The dollar index stood at 99.668 .DXY, not too far from the 8-month high of 100.00 struck overnight.
The index had fallen to as low as 98.735 late last week in what was considered a corrective phase following days of strong gains fuelled by prospects of tighter U.S. monetary policy.
The euro was little changed at $1.0639 EUR= after touching a 7-month trough of $1.0592. The common currency had surged to as high as $1.0736 last week when the dollar came under some pressure.
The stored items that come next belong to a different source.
Lemma hex_digits_nodot fuel n acc :
  str_mem ch_dot acc = false → str_mem ch_dot (hex_digits fuel n acc) = false.
Proof.
  revert n acc. induction fuel as [|fuel IH]; intros n acc Ha; [done|]. cbn [hex_digits].
  destruct (hex_char_facts _ (Z.mod_pos_bound n 16 ltac:(lia))) as [_ Hd].
  destruct (n / 16 =? 0)%Z; [|apply IH]; cbn [str_mem]; by rewrite Hd.
Qed.

Lemma reads_back_forall radix m z max fmt bound x rest :
  forallb (reads_back radix m z max fmt) (zrange (Z.to_nat bound) 0) = true →
  (0 <= x < bound)%Z → stops radix rest →
  read_number radix m z max (fmt x +:+ rest) = Some (x, rest).
Proof.
  intros Hall Hx Hr. pose proof (zrange_all _ _ _ x Hall ltac:(lia)) as Hin. unfold reads_back in Hin.
  apply andb_true_iff in Hin as [Hne Hd]. apply bool_decide_eq_true in Hd.
  apply read_number_app; [|done|done]. intros Hf. by rewrite Hf in Hne.
Qed.

Lemma read_octet x rest :
  (0 <= x <= U8_MAX)%Z → stops 10 rest →
  read_number 10 3 false U8_MAX (u64_to_string x +:+ rest) = Some (x, rest).
Proof. intros. apply (reads_back_forall _ _ _ _ _ 256); [exact octets_read_back|unfold U8_MAX in *; lia|done]. Qed.

Lemma read_segment x rest :
  (0 <= x <= U16_MAX)%Z → stops 16 rest →
  read_number 16 4 true U16_MAX (u16_hex x +:+ rest) = Some (x, rest).
Proof.
  intros Hx Hr. unfold read_number, u16_hex. rewrite hex_digits_app.
  destruct (read_hex_digits 4 4 x) as (c&Hc&->); [unfold U16_MAX in Hx; simpl; lia|done|done|].
  rewrite read_digits_stop by done. rewrite (proj2 (Nat.eqb_neq c 0)) by lia. cbn.
  by rewrite (proj2 (Z.leb_le x U16_MAX)) by lia.
Qed.

(** ** IPv4 *)

Lemma read_given_char_eq c s : read_given_char c (String c s) = Some s.
Proof. cbn [read_given_char]. by rewrite Ascii.eqb_refl. Qed.

Lemma read_separator_S {A} sep i (inner : string → option A) s :
  read_separator sep (S i) inner (String sep s) = inner s.
Proof. unfold read_separator. cbn [Nat.ltb Nat.leb read_given_char]. by rewrite Ascii.eqb_refl. Qed.

Lemma read_separator_0 {A} sep (inner : string → option A) s : read_separator sep 0 inner s = inner s.
Proof. done. Qed.

Lemma read_ipv4_fmt a rest :
  ipv4_wf a → stops 10 rest → read_ipv4_addr (ipv4_fmt a +:+ rest) = Some (a, rest).
Proof.
  intros [Hl Hf] Hr. destruct a as [|a [|b [|c [|d [|]]]]]; try done.
  inversion_clear Hf as [|? ? Ha Hf']. inversion_clear Hf' as [|? ? Hb Hf].
  inversion_clear Hf as [|? ? Hc Hf']. inversion_clear Hf' as [|? ? Hd _].
  unfold read_ipv4_addr, ipv4_fmt. cbn [map join_with]. rewrite !str_app_assoc, !str_app_cons.
  rewrite !str_app_assoc, !str_app_cons, !str_app_assoc, !str_app_cons.
  cbn [read_octets]. rewrite read_separator_0.
  do 3 (rewrite read_octet by done; cbn [mbind option_bind]; rewrite read_separator_S).
  by rewrite read_octet.
Qed.

Lemma octet_length : forallb (λ n, String.length (u64_to_string n) <=? 3) (zrange 256 0) = true.
Proof. by vm_compute. Qed.
(* ===== verification/CloudAccounts.v ===== *)
(** * CloudAccounts: provider accounts, their status and their event history

    [crates/center-core/src/cloud.rs] (account specification and persisted
    envelope), [cloud/credentials.rs], [cloud/status.rs] and
    [cloud/provider_accounts.rs].  The size of the JSON encoding of a desired
    state is a parameter. *)

From Stdlib Require Import ZArith Ascii String Lia.
From S2P Require Import Prelude Text Core BTree NetAddr Dns ZoneLifecycle.

(** ** Credentials *)

(** The [identifier!] macro for [CredentialRef]: the bound is [usize::MAX], so the
    length of a string never exceeds it. *)
Definition CredentialRef_new (value : string) : CoreResult string :=
  if is_empty value || negb (String.eqb (str_trim value) value) || has_control value
  then Err (InvalidIdentifier "credential reference" value) else Ok value.
Definition CredentialRef_validate (value : string) : CoreResult () :=
  let? _ := CredentialRef_new value in Ok tt.

Inductive CredentialSource :=
| StaticSecret (credential_ref : string)
| Ambient
| Federated (subject_token_ref : option string) (target_principal : string) (audience : option string)
| AssumeIdentity (base_credential_ref : option string) (target_principal : string)
    (external_id_ref : option string).
#[export] Instance CredentialSource_eq_dec : EqDecision CredentialSource.
Proof. solve_decision. Defined.

Definition validate_principal (principal : string) : CoreResult () :=
  if is_empty (str_trim principal) || negb (String.eqb (str_trim principal) principal)
     || has_control principal
  then Err (Conflict "credential target principal is invalid") else Ok tt.

Definition CredentialSource_validate (source : CredentialSource) : CoreResult () :=
  match source with
  | StaticSecret _ | Ambient => Ok tt
  | Federated _ target_principal audience =>
      let? _ := validate_principal target_principal in
      if is_some_and (λ value, is_empty (str_trim value)) audience
      then Err (Conflict "federated credential audience must not be empty") else Ok tt
  | AssumeIdentity _ target_principal _ => validate_principal target_principal
  end.

Definition credential_refs (source : CredentialSource) : list string :=
  match source with
  | StaticSecret credential_ref => [credential_ref]
  | Ambient => []
  | Federated subject_token_ref _ _ => option_list subject_token_ref
  | AssumeIdentity base _ external => option_list base ++ option_list external
  end.

Inductive CredentialState := CredValid | CredInvalid | CredUnknown.
Record ProviderIdentity := mkIdentity {
  id_provider : CloudProvider;
  id_principal : string;
  id_scope : option string;
}.
Inductive CredentialIssueKind :=
| ReferenceNotFound | IssueAuthenticationFailed | IssuePermissionDenied | IssueExpired
| InvalidConfiguration | IssueProviderUnavailable.
Record CredentialIssue := mkCredIssue {
  iss_kind : CredentialIssueKind;
  iss_code : string;
  iss_message : string;
}.
Record CredentialInspection := mkInspection {
  ins_state : CredentialState;
  ins_identity : option ProviderIdentity;
  ins_credential_revision : option string;
  ins_expires_at_unix_ms : option Z;         (* i64 *)
  ins_issues : list CredentialIssue;
}.
#[export] Instance CredentialState_eq_dec : EqDecision CredentialState.
Proof. solve_decision. Defined.
#[export] Instance ProviderIdentity_eq_dec : EqDecision ProviderIdentity.
Proof. solve_decision. Defined.

Definition requires_client_refresh (i previous : CredentialInspection) : bool :=
  negb (bool_decide (ins_credential_revision i = ins_credential_revision previous))
  || negb (bool_decide (ins_identity i = ins_identity previous))
  || negb (bool_decide (ins_state i = ins_state previous)).

(** ** The account specification *)

Inductive ProviderAccountScope :=
| ScopeCloudflare (account_id : string)
| ScopeAws (account_id : string).
#[export] Instance ProviderAccountScope_eq_dec : EqDecision ProviderAccountScope.
Proof. solve_decision. Defined.

Definition lower_hex (c : ascii) : bool :=
  is_ascii_digit c || ((97 <=? byte_val c)%N && (byte_val c <=? 102)%N).

Definition validate_for (scope : ProviderAccountScope) (provider : CloudProvider) : CoreResult () :=
  let '(matches, valid, kind) :=
    match scope with
    | ScopeCloudflare account_id =>
        (bool_decide (provider = Cloudflare),
         (str_len account_id =? 32)%Z && str_all lower_hex account_id, "Cloudflare account ID")
    | ScopeAws account_id =>
        (bool_decide (provider = Aws),
         (str_len account_id =? 12)%Z && str_all is_ascii_digit account_id, "AWS account ID")
    end in
  if negb matches || negb valid then Err (Conflict (kind +:+ " is invalid")) else Ok tt.

Record ProviderAccountSpec := mkSpec {
  as_provider : CloudProvider;
  as_scope : option ProviderAccountScope;
  as_credential_source : CredentialSource;
}.
#[export] Instance ProviderAccountSpec_eq_dec : EqDecision ProviderAccountSpec.
Proof. solve_decision. Defined.

Definition ProviderAccountSpec_validate (spec : ProviderAccountSpec) : CoreResult () :=
  let? _ := CredentialSource_validate (as_credential_source spec) in
  validate_option (λ scope, validate_for scope (as_provider spec)) (as_scope spec).

(** ** Status *)

Definition MAX_REASON_LEN : Z := 128.
Definition MAX_MESSAGE_LEN : Z := 4096.
Definition MAX_CORRELATION_ID_LEN : Z := 128.
Definition MAX_PROVIDER_EXTERNAL_ID_LEN : Z := 2048.
Definition MAX_EVENT_HISTORY : Z := 100.

Inductive CloudConditionStatus := CondTrue | CondFalse | CondUnknown.
Inductive CloudConditionType := Accepted | CredentialsValid | DnsReady | Programmed | DriftDetected.
Inductive CloudResourceKind := KindProviderAccount | KindManagedZone | KindDnsRecordSet.
#[export] Instance CloudConditionStatus_eq_dec : EqDecision CloudConditionStatus.
Proof. solve_decision. Defined.
#[export] Instance CloudConditionType_eq_dec : EqDecision CloudConditionType.
Proof. solve_decision. Defined.
#[export] Instance CloudResourceKind_eq_dec : EqDecision CloudResourceKind.
Proof. solve_decision. Defined.

Record CloudCondition := mkCondition {
  cc_condition_type : CloudConditionType;
  cc_status : CloudConditionStatus;
  cc_reason : string;
  cc_message : string;
  cc_observed_generation : Z;                (* u64 *)
  cc_last_transition_unix_ms : Z;            (* i64 *)
}.
Record ProviderResourceRef := mkResourceRef {
  pr_provider_account_id : string;
  pr_external_id : string;
}.
Record CloudResourceStatus := mkStatus {
  st_observed_generation : option Z;         (* u64 *)
  st_provider_resource : option ProviderResourceRef;
  st_conditions : list CloudCondition;
}.
#[export] Instance CloudCondition_eq_dec : EqDecision CloudCondition.
Proof. solve_decision. Defined.
#[export] Instance ProviderResourceRef_eq_dec : EqDecision ProviderResourceRef.
Proof. solve_decision. Defined.
#[export] Instance CloudResourceStatus_eq_dec : EqDecision CloudResourceStatus.
Proof. solve_decision. Defined.
Definition empty_status : CloudResourceStatus := mkStatus None None [].

Definition validate_reason (value : string) : CoreResult () :=
  let? _ := validate_text value "cloud status reason" MAX_REASON_LEN in
  if negb (is_some_and is_ascii_uppercase (str_head value)) || negb (str_all is_ascii_alphanumeric value)
  then Err (Conflict "cloud status reason must be an UpperCamelCase code") else Ok tt.

Definition CloudCondition_validate (c : CloudCondition) : CoreResult () :=
  let? _ := validate_reason (cc_reason c) in
  let? _ := validate_text (cc_message c) "cloud condition message" MAX_MESSAGE_LEN in
  if (cc_observed_generation c =? 0)%Z || (cc_last_transition_unix_ms c <? 0)%Z
  then Err (Conflict "cloud condition generation or transition time is invalid") else Ok tt.

Definition is_true_and_fresh_for (c : CloudCondition) (generation : Z) : bool :=
  bool_decide (cc_status c = CondTrue) && (cc_observed_generation c =? generation)%Z.

Definition ProviderResourceRef_validate (r : ProviderResourceRef) : CoreResult () :=
  let? _ := CloudResourceId_validate (pr_provider_account_id r) in
  validate_text (pr_external_id r) "provider external resource ID" MAX_PROVIDER_EXTERNAL_ID_LEN.

(** The loop of [CloudResourceStatus::validate]; [types] is the set of the
    condition types seen. *)
Fixpoint check_conditions (generation : Z) (observed : option Z) (types : list CloudConditionType)
    (conditions : list CloudCondition) : CoreResult () :=
  match conditions with
  | [] => Ok tt
  | c :: conditions =>
      let? _ := CloudCondition_validate c in
      if (generation <? cc_observed_generation c)%Z
         || match observed with Some o => (o <? cc_observed_generation c)%Z | None => true end
         || bool_decide (cc_condition_type c ∈ types)
      then Err (Conflict "cloud resource conditions are inconsistent")
      else check_conditions generation observed (cc_condition_type c :: types) conditions
  end.

Definition CloudResourceStatus_validate (s : CloudResourceStatus) (resource_generation : Z) : CoreResult () :=
  if (resource_generation =? 0)%Z
     || is_some_and (λ g, (g =? 0)%Z || (resource_generation <? g)%Z) (st_observed_generation s)
  then Err (Conflict "cloud resource status generation is invalid")
  else
    let? _ := validate_option ProviderResourceRef_validate (st_provider_resource s) in
    check_conditions resource_generation (st_observed_generation s) [] (st_conditions s).

Definition condition_is_true_and_fresh (s : CloudResourceStatus) (t : CloudConditionType) (generation : Z) :
    bool :=
  bool_decide (st_observed_generation s = Some generation)
  && existsb (λ c, bool_decide (cc_condition_type c = t) && is_true_and_fresh_for c generation)
       (st_conditions s).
“About 90 percent of economists expect the Fed to raise interest rates next month and based on Fed fund futures, investors have pretty much priced in the move, which is why we firmly believed that last week’s correction was technical and not fundamental,” wrote Kathy Lien, managing director of FX strategy for BK Asset Management.
Futures prices showed investors see a near-75 percent chance the Fed will hike rates next month, according to CME Group’s FedWatch.
“While it could be argued that the dollar sold off because the market had completely discounted a rate hike, with more than three weeks to go before the FOMC meeting, there’s still juice in the long dollar trade,” Lien added.
Caution should be used when piling further into the dollar as the Fed may take a measured approach to hiking rates, seeking not to rattle risk asset markets.
In a letter to U.S. consumer advocate Ralph Nader, Fed Chair Janet Yellen on Monday reiterated that the central bank should only gradually raise interest rates.
“With a rate hike seemingly priced in, market views are that the dollar could fall after the Fed delivers a hike in December,” said Shinichiro Kadota, chief Japan FX strategist at Barclays in Tokyo.